Sudden rain shot from the charcoal sky and the couple, hiking boots splashing water, fled towards the pavilion.
“What luck!” the woman called to her husband behind her. She raced into the shelter and sat on a bench overlooking the steaming cauldron of Kilauea, a dark gash of crumbling earth stretched below their perch.
The man remained standing and shrugged off his backpack.
“Look at that—” he motioned to the bench across from them. A single lava rock shaped like a large black sponge rested on a plank glistening in rain spray, a red ohia flower pushed against it.
He went over to take a closer look.
“What are you doing?”
Her husband ignored her warning and crouched an arm’s length away. His hair dripped water as he peered at the stone through the condensation on his wire rim glasses.

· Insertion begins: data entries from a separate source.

Lemma store32h_load32h a b c d : is_byte a -> is_byte b -> is_byte c -> is_byte d -> store32h (load32h a b c d) = [a; b; c; d].
Proof.
  intros. destruct (load32h_list_4 [a; b; c; d]) as (v & E & _ & ->); [by repeat (apply Forall_cons_2; [done|])|done|]. by injection E as <-.
Qed.

(** ** The tables *)

Lemma TE_ok x : is_byte x ->
  znth TE0 x = load32h (gmul 2 (sbox x)) (sbox x) (sbox x) (gmul 3 (sbox x)) /\
  znth TE1 x = load32h (gmul 3 (sbox x)) (gmul 2 (sbox x)) (sbox x) (sbox x) /\
  znth TE2 x = load32h (sbox x) (gmul 3 (sbox x)) (gmul 2 (sbox x)) (sbox x) /\
  znth TE3 x = load32h (sbox x) (sbox x) (gmul 3 (sbox x)) (gmul 2 (sbox x)).
Proof. intros Hx. split_and!; revert x Hx; all_bytes. Qed.

Lemma Te4_ok x : is_byte x ->
  znth Te4_3 x = load32h (sbox x) 0 0 0 /\ znth Te4_2 x = load32h 0 (sbox x) 0 0 /\
  znth Te4_1 x = load32h 0 0 (sbox x) 0 /\ znth Te4_0 x = load32h 0 0 0 (sbox x).
Proof. intros Hx. split_and!; revert x Hx; all_bytes. Qed.

Lemma TD_ok x : is_byte x ->
  znth TD0 x = load32h (gmul 14 (inv_sbox x)) (gmul 9 (inv_sbox x)) (gmul 13 (inv_sbox x)) (gmul 11 (inv_sbox x)) /\
  znth TD1 x = load32h (gmul 11 (inv_sbox x)) (gmul 14 (inv_sbox x)) (gmul 9 (inv_sbox x)) (gmul 13 (inv_sbox x)) /\
  znth TD2 x = load32h (gmul 13 (inv_sbox x)) (gmul 11 (inv_sbox x)) (gmul 14 (inv_sbox x)) (gmul 9 (inv_sbox x)) /\
  znth TD3 x = load32h (gmul 9 (inv_sbox x)) (gmul 13 (inv_sbox x)) (gmul 11 (inv_sbox x)) (gmul 14 (inv_sbox x)).
Proof. intros Hx. split_and!; revert x Hx; all_bytes. Qed.

Lemma Td4_ok x : is_byte x ->
  Z.land (znth Td4 x) 0xff000000 = load32h (inv_sbox x) 0 0 0 /\ Z.land (znth Td4 x) 0x00ff0000 = load32h 0 (inv_sbox x) 0 0 /\
  Z.land (znth Td4 x) 0x0000ff00 = load32h 0 0 (inv_sbox x) 0 /\ Z.land (znth Td4 x) 0x000000ff = load32h 0 0 0 (inv_sbox x).
Proof. intros Hx. split_and!; revert x Hx; all_bytes. Qed.

Lemma Tks_ok x : is_byte x ->
  znth Tks0 x = load32h (gmul 14 x) (gmul 9 x) (gmul 13 x) (gmul 11 x) /\
  znth Tks1 x = load32h (gmul 11 x) (gmul 14 x) (gmul 9 x) (gmul 13 x) /\
  znth Tks2 x = load32h (gmul 13 x) (gmul 11 x) (gmul 14 x) (gmul 9 x) /\
  znth Tks3 x = load32h (gmul 9 x) (gmul 13 x) (gmul 11 x) (gmul 14 x).
Proof. intros Hx. split_and!; revert x Hx; all_bytes. Qed.

(** The inverse is one. *)
Lemma ginv_inverse x : is_byte x -> x <> 0 -> gmul x (ginv x) = 1.
Proof.
  intros Hx H0. assert (E : (x =? 0) || (gmul x (ginv x) =? 1) = true).
  { revert x Hx H0. intros x Hx _. revert x Hx. apply byte_forall. vm_compute. reflexivity. }
  bool_hyps. lia.
Qed.

(** ** A round *)

Ltac byte_side := repeat first [assumption | apply lxor_byte | apply sbox_byte | apply inv_sbox_byte
  | (apply gmul_byte; [tauto|]) | (unfold is_byte; lia)].

Definition word_of (l : list Z) : Z := match l with [a; b; c; d] => load32h a b c d | _ => 0 end.
Definition quad_of (s : list Z) : quad :=
  (word_of (take 4 s), word_of (take 4 (drop 4 s)), word_of (take 4 (drop 8 s)), word_of (take 4 (drop 12 s))).
Definition state (s : list Z) : Prop := length s = 16%nat /\ bytes s.

Opaque sbox inv_sbox gmul load32h.

(** Split a state into its bytes. *)
Ltac explode H :=
  let Hl := fresh in let Hb := fresh in
  destruct H as [Hl Hb];
  lazymatch type of Hl with length ?s = _ => do 16 (destruct s as [|? s]; [discriminate Hl|]); destruct s; [|discriminate Hl] end;
  clear Hl; repeat (apply Forall_cons in Hb as [? Hb]); clear Hb.

Section Word.
Context (a0 a1 a2 a3 b0 b1 b2 b3 c0 c1 c2 c3 d0 d1 d2 d3 k0 k1 k2 k3 : Z).
Context (Ha : bytes [a0; a1; a2; a3]) (Hb : bytes [b0; b1; b2; b3]) (Hc : bytes [c0; c1; c2; c3]) (Hd : bytes [d0; d1; d2; d3])
  (Hk : bytes [k0; k1; k2; k3]).

Ltac open_bytes :=
  repeat match goal with H : bytes (_ :: _) |- _ => apply Forall_cons in H as [? H] end;
  destruct (byte_load32h a0 a1 a2 a3) as (Ea3 & Ea2 & Ea1 & Ea0); [done..|];
  destruct (byte_load32h b0 b1 b2 b3) as (Eb3 & Eb2 & Eb1 & Eb0); [done..|];
  destruct (byte_load32h c0 c1 c2 c3) as (Ec3 & Ec2 & Ec1 & Ec0); [done..|];
  destruct (byte_load32h d0 d1 d2 d3) as (Ed3 & Ed2 & Ed1 & Ed0); [done..|].

Lemma Te_word : Te (load32h a0 a1 a2 a3) (load32h b0 b1 b2 b3) (load32h c0 c1 c2 c3) (load32h d0 d1 d2 d3) (load32h k0 k1 k2 k3) =
  word_of (zip_with Z.lxor (mix_column (sbox a0) (sbox b1) (sbox c2) (sbox d3)) [k0; k1; k2; k3]).
Proof.
  open_bytes. unfold Te. rewrite Ea3, Eb2, Ec1, Ed0.
  destruct (TE_ok a0) as (-> & _); [done|]. destruct (TE_ok b1) as (_ & -> & _); [done|].
  destruct (TE_ok c2) as (_ & _ & -> & _); [done|]. destruct (TE_ok d3) as (_ & _ & _ & ->); [done|].
  by rewrite !load32h_lxor by byte_side.
Qed.

Lemma Te_last_word : Te_last (load32h a0 a1 a2 a3) (load32h b0 b1 b2 b3) (load32h c0 c1 c2 c3) (load32h d0 d1 d2 d3) (load32h k0 k1 k2 k3) =
  word_of (zip_with Z.lxor [sbox a0; sbox b1; sbox c2; sbox d3] [k0; k1; k2; k3]).
Proof.
  open_bytes. unfold Te_last. rewrite Ea3, Eb2, Ec1, Ed0.
  destruct (Te4_ok a0) as (-> & _); [done|]. destruct (Te4_ok b1) as (_ & -> & _); [done|].
  destruct (Te4_ok c2) as (_ & _ & -> & _); [done|]. destruct (Te4_ok d3) as (_ & _ & _ & ->); [done|].
  rewrite !load32h_lxor by byte_side. by rewrite ?Z.lxor_0_l, ?Z.lxor_0_r.
Qed.

Lemma Td_word : Td (load32h a0 a1 a2 a3) (load32h b0 b1 b2 b3) (load32h c0 c1 c2 c3) (load32h d0 d1 d2 d3) (load32h k0 k1 k2 k3) =
  word_of (zip_with Z.lxor (inv_mix_column (inv_sbox a0) (inv_sbox b1) (inv_sbox c2) (inv_sbox d3)) [k0; k1; k2; k3]).
Proof.
  open_bytes. unfold Td. rewrite Ea3, Eb2, Ec1, Ed0.
  destruct (TD_ok a0) as (-> & _); [done|]. destruct (TD_ok b1) as (_ & -> & _); [done|].
  destruct (TD_ok c2) as (_ & _ & -> & _); [done|]. destruct (TD_ok d3) as (_ & _ & _ & ->); [done|].
  by rewrite !load32h_lxor by byte_side.
Qed.

Lemma Td_last_word : Td_last (load32h a0 a1 a2 a3) (load32h b0 b1 b2 b3) (load32h c0 c1 c2 c3) (load32h d0 d1 d2 d3) (load32h k0 k1 k2 k3) =
  word_of (zip_with Z.lxor [inv_sbox a0; inv_sbox b1; inv_sbox c2; inv_sbox d3] [k0; k1; k2; k3]).
Proof.
  open_bytes. unfold Td_last. rewrite Ea3, Eb2, Ec1, Ed0.
  destruct (Td4_ok a0) as (-> & _); [done|]. destruct (Td4_ok b1) as (_ & -> & _); [done|].
  destruct (Td4_ok c2) as (_ & _ & -> & _); [done|]. destruct (Td4_ok d3) as (_ & _ & _ & ->); [done|].
  rewrite !load32h_lxor by byte_side. by rewrite ?Z.lxor_0_l, ?Z.lxor_0_r.
Qed.
End Word.

Ltac bytes_of_list := repeat (apply Forall_cons_2; [assumption|]); apply Forall_nil_2.

Lemma enc_round_ok s k : state s -> state k ->
  enc_words Te (quad_of s) (quad_of k) = quad_of (add_round_key (mix_columns (shift_rows (sub_bytes s))) k).
Proof. intros Hs Hk. explode Hs. explode Hk. cbn -[Te]. by rewrite !Te_word by bytes_of_list. Qed.

Lemma enc_last_ok s k : state s -> state k ->
  enc_words Te_last (quad_of s) (quad_of k) = quad_of (add_round_key (shift_rows (sub_bytes s)) k).
Proof. intros Hs Hk. explode Hs. explode Hk. cbn -[Te_last]. by rewrite !Te_last_word by bytes_of_list. Qed.

Lemma dec_round_ok s k : state s -> state k ->
  dec_words Td (quad_of s) (quad_of k) = quad_of (add_round_key (inv_mix_columns (inv_sub_bytes (inv_shift_rows s))) k).
Proof. intros Hs Hk. explode Hs. explode Hk. cbn -[Td]. by rewrite !Td_word by bytes_of_list. Qed.

Lemma dec_last_ok s k : state s -> state k ->
  dec_words Td_last (quad_of s) (quad_of k) = quad_of (add_round_key (inv_sub_bytes (inv_shift_rows s)) k).
Proof. intros Hs Hk. explode Hs. explode Hk. cbn -[Td_last]. by rewrite !Td_last_word by bytes_of_list. Qed.

(** ** The steps keep states and have their inverses *)

Ltac state_of := split; [reflexivity|]; repeat (apply Forall_cons_2; [byte_side|]); apply Forall_nil_2.

Lemma state_sub_bytes s : state s -> state (sub_bytes s).
Proof. intros Hs. explode Hs. state_of. Qed.
Lemma state_inv_sub_bytes s : state s -> state (inv_sub_bytes s).
Proof. intros Hs. explode Hs. state_of. Qed.
Lemma state_shift_rows s : state s -> state (shift_rows s).
Proof. intros Hs. explode Hs. state_of. Qed.
Lemma state_inv_shift_rows s : state s -> state (inv_shift_rows s).
Proof. intros Hs. explode Hs. state_of. Qed.
Lemma state_mix_columns s : state s -> state (mix_columns s).
Proof. intros Hs. explode Hs. state_of. Qed.
Lemma state_inv_mix_columns s : state s -> state (inv_mix_columns s).
Proof. intros Hs. explode Hs. state_of. Qed.
Lemma state_add_round_key s k : state s -> state k -> state (add_round_key s k).
Proof. intros Hs Hk. explode Hs. explode Hk. state_of. Qed.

“Don’t touch it, Stevie. That must be some kind of offering. You’ll piss off Madame Pele.”
He chuckled, stood back up and sat next to her, leaning his shoulder against hers. “You’ve been reading too many guidebooks.” He nuzzled her neck with his nose. “I think a stone from the volcano would make an awesome souvenir. Something to show our grandchildren someday.”
She breathed in his kiss and then opened her eyes. “Didn’t you see that bin of rocks at the museum? Visitors stole one from the volcano and then all kinds of bad things happened to them.”
She leaned against him as the rain hammered the metal roof. “Their luggage got lost…their pets died…their fillings and crowns fell out. Crazy bad luck. Had to Fedex the stones back to Hawaii.”
“I had no idea you were so superstitious.” He squeezed her shoulder. “It’s an urban myth, honey. A good story for the tourists.” He stood up. “Curse of the Goddess of the Volcano.”
Before she could stop him, he went over and picked up the stone. “Ooga-booga!” he teased, and she let out a little squeal as he thrust it toward her.
“Bad things happen because people do bad things—not because things are bad.” He put the stone back. “I wouldn’t be scared to pilfer a rock from the volcano. Who would miss one or two from the bazillion that are here? I could give them away as gifts.”
Outside the shelter, a grove of hapu’u ferns drooped under the weight of the rain. The couple was silent for a while, listening to the downpour dwindle to a drizzle.
“Removing stones from a national park is against the law, you know.”
“What for—illegal possession of a mineral? Give me a break.”
The air, thick and salted with sulphur, curled up from the damp earth.
“Look—if you do something stupid like picking up that stone and sneaking it out of the park and bringing it home, don’t you dare tell me. And if anything bad does happen, I’ll know what you’ve done, and—
“And what?” he flashed a nervous smile.
“And it will take me a long time to forgive you.” She stood up without looking at him. “Anyway—Let’s see if we can find our way back to the car.”
She went on ahead as he lingered at the steps of the pavilion. He shouted to her back, “I’ll catch up in a second.”
He listened to a pair of plovers stitch a song in the wet air. Then he picked up his backpack and walked toward the stone on the bench. Standing in front of it, he loosened the cord lashing of his pack, making the opening wide, then wider. He flipped the bag upside down and dumped its contents—careful not to let his fingers interrupt the four black lava stones that tumbled to the ground.